─── SOURCE MATERIAL ───

(** A chunked GET is forwarded with a length. *)
Lemma forwarded_request_witness : exists sent,
  build_sni_forward_request_bytes (lit "GET") (lit "h.io") 443 (lit "/a") [(lit "Transfer-Encoding", lit "chunked")] (lit "xy") = sent ++ lit "xy" /\
  framing (forward_headers (lit "GET") (lit "h.io") [(lit "Transfer-Encoding", lit "chunked")] (lit "xy")) = Ok (LengthBody 2).
Proof.
  destruct (forwarded_request (lit "GET /a HTTP/1.1" ++ CRLF ++ lit "Transfer-Encoding: chunked" ++ CRLF2)
    (lit "GET") (lit "/a") (lit "HTTP/1.1") [(lit "Transfer-Encoding", lit "chunked")] (lit "h.io") (lit "xy")) as (sent & E & _ & F & _).
  - apply Forall_forall. intros c Hc. unfold is_u8. revert c Hc. apply Forall_forall. by apply (bool_decide_unpack _).
  - reflexivity.
  - clean_name.
  - by vm_compute.
  - exists sent. split; [exact E|exact F].
Defined.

───

**TASK OBJECTIVE**
Retype the records above in full. Every word should match.

**EXERCISE RESPONSE**
(** A chunked GET is forwarded with a length. *)
Lemma forwarded_request_witness : exists sent,
  build_sni_forward_request_bytes (lit "GET") (lit "h.io") 443 (lit "/a") [(lit "Transfer-Encoding", lit "chunked")] (lit "xy") = sent ++ lit "xy" /\
  framing (forward_headers (lit "GET") (lit "h.io") [(lit "Transfer-Encoding", lit "chunked")] (lit "xy")) = Ok (LengthBody 2).
Proof.
  destruct (forwarded_request (lit "GET /a HTTP/1.1" ++ CRLF ++ lit "Transfer-Encoding: chunked" ++ CRLF2)
    (lit "GET") (lit "/a") (lit "HTTP/1.1") [(lit "Transfer-Encoding", lit "chunked")] (lit "h.io") (lit "xy")) as (sent & E & _ & F & _).
  - apply Forall_forall. intros c Hc. unfold is_u8. revert c Hc. apply Forall_forall. by apply (bool_decide_unpack _).
  - reflexivity.
  - clean_name.
  - by vm_compute.
  - exists sent. split; [exact E|exact F].
Defined.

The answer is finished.